Have you been asked ‘what if…’ a lot recently?
It’s something our brains like to do: throw out possibilities so that we feel prepared.
We start doing this from a young age so it’s quite natural to hear your kids asking ‘what if…’?
But what if it’s happening A LOT, and the number and nature of the ‘Whatifs’ are making your little one anxious?

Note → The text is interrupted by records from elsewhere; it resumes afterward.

(** * Sync buffer and delivery resilience of the Aldelo Windows agent

    A shallow embedding of [smart_agent.py] (classes [SyncBuffer] and
    [SmartAgent]) together with the shape of the extraction result built by
    [tools/access_db.py], and the properties of the durable queue, the chunker,
    the delivery engine and the sync coordinator. *)

From Stdlib Require Import ZArith Lia Ascii.
From Stdlib Require DecimalZ DecimalPos DecimalFacts.
From stdpp Require Import base option list gmap strings sorting pretty.

Set Warnings "-register-all".

Local Open Scope Z_scope.

(** ** Python builtins used by the agent *)

Module Py.

(** [range(start, stop, step)]: [None] stands for the [ValueError] raised
    when [step] is zero. *)
Definition range_len (start stop step : Z) : Z :=
  if 0 <? step then
    (if start <? stop then (stop - start - 1) / step + 1 else 0)
  else
    (if stop <? start then (start - stop - 1) / (- step) + 1 else 0).

Definition range (start stop step : Z) : option (list Z) :=
  if step =? 0 then None
  else Some (map (λ k : nat, start + Z.of_nat k * step)
                 (seq 0 (Z.to_nat (range_len start stop step)))).

(** Normalisation of one bound of a slice [l[i:j]] on a list of length [n]:
    negative bounds count from the end, and both are clamped to [0..n]. *)
Definition slice_bound (n i : Z) : Z :=
  if i <? 0 then Z.max 0 (i + n) else Z.min i n.

Definition slice {A} (l : list A) (i j : Z) : list A :=
  let n := Z.of_nat (length l) in
  let lo := slice_bound n i in
  let hi := slice_bound n j in
  take (Z.to_nat (hi - lo)) (drop (Z.to_nat lo) l).

Definition len {A} (l : list A) : Z := Z.of_nat (length l).

(** Truthiness of an optional string argument ([if sync_id:]). *)
Definition truthy (s : option string) : bool :=
  match s with
  | None => false
  | Some s => negb (String.eqb s "")
  end.

(** [text[:n]] on a string. *)
Fixpoint str_prefix (n : nat) (s : string) : string :=
  match n, s with
  | O, _ => EmptyString
  | S n, EmptyString => EmptyString
  | S n, String c s => String c (str_prefix n s)
  end.

End Py.

(** ** Exceptions that can escape the modelled code *)

Inductive Exn :=
  | IntegrityError (constraint : string)
  | ValueError (msg : string)
  | OverflowError (msg : string)
  | UnboundLocalError (var : string)
  | JSONDecodeError.

(** ** The chunker, [SmartAgent._chunk_data] *)

Section Chunker.
Context {record : Type}.

(** An extraction result is a Python dict from the name of a collection to the
    list of its records: a [gmap string (list record)]. *)

(** [data.get(key, [])] *)
Definition dict_get (data : gmap string (list record)) (key : string) : list record :=
  default [] (data !! key).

The children’s writer Shel Silverstein observed just how these ‘Whatifs’ can get carried away:
Last night, while I lay thinking here,
some Whatifs crawled inside my ear
and pranced and partied all night long
and sang their same old Whatif song:
Whatif I’m dumb in school?
Whatif they’ve closed the swimming pool?
Whatif I get beat up?
Whatif there’s poison in my cup?
Whatif I start to cry?
Whatif I get sick and die?
Whatif I flunk that test?
Whatif green hair grows on my chest?
Whatif nobody likes me?
Whatif a bolt of lightning strikes me?
Whatif I don’t grow taller?
Whatif my head starts getting smaller?
Whatif the fish won’t bite?
Whatif the wind tears up my kite?
Whatif they start a war?
Whatif my parents get divorced?
Whatif the bus is late?
Whatif my teeth don’t grow in straight?
Whatif I tear my pants?
Whatif I never learn to dance?
Everything seems well, and then
the nighttime Whatifs strike again!
If your child is worried about something specific they’ll find it helpful to talk to you about it, so do let them say what’s on their mind. Listening, acknowledging and responding as best you can may help to ease the worry.
Then for those Whatifs that get carried away, you might like to read them this poem. Let them know it’s just what Whatifs do, and here are some things they can do with their Whatifs:
• Get the Whatifs to come up with really silly ideas – the more absurd the better:
What if I wake up tomorrow and the floor is covered in a sea of strawberry jam? What if a giant purple rabbit digs up carrots from the garden and offers to cook them for tea?
• Or positive suggestions:
What if I read my favourite book tomorrow? What if we put on the radio after breakfast and dance to whatever song comes on? What if we think of a new game to play after dinner?
• Visualise the Whatifs – what do they look like? Imagine giving them a hug and telling them it’s OK. And find them something else to do. They could watch a film, have a nap, read a book or meditate.
As grown-ups, we have our own Whatifs.
Mindfully acknowledging our worries can help to us to feel more relaxed so it can be helpful to write down what’s bothering us.
This acknowledgement then helps us to be more present at other times – less of the mind-wandering Whatifs.
Meditation can also be a wonderful Whatif-calmer or we can even comfort our Whatifs in the same way our kids can.